WHAT NEEDS TO BE DONE
The word to look for is "ends". Report every line of the entries below that has it.

RECORDS TO USE
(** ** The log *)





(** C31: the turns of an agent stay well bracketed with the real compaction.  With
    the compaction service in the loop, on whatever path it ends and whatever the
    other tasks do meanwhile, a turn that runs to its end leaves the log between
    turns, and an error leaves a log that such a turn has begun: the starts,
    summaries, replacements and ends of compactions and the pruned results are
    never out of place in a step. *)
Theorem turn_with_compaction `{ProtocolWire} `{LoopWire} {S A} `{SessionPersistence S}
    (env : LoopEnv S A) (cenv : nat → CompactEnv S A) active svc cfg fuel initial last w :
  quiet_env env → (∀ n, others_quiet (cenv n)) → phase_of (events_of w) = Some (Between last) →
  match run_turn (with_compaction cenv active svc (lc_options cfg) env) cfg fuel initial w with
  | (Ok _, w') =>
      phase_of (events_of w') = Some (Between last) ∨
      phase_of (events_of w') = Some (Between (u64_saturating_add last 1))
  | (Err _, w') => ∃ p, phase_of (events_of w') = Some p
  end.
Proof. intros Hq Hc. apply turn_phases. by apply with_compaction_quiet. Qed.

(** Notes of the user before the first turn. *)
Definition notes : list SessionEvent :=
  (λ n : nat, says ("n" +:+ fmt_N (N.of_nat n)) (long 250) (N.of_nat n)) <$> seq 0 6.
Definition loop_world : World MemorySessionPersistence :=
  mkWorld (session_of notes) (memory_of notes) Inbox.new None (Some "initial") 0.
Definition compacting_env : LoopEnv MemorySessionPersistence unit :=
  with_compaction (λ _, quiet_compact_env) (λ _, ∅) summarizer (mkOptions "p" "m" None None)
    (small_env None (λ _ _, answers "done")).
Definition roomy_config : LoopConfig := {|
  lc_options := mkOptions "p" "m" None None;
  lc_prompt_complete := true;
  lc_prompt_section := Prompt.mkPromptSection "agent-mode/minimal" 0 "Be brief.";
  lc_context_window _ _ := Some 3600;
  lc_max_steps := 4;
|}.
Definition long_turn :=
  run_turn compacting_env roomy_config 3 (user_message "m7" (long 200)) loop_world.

OUTPUT BELOW
    the compaction service in the loop, on whatever path it ends and whatever the
    summaries, replacements and ends of compactions and the pruned results are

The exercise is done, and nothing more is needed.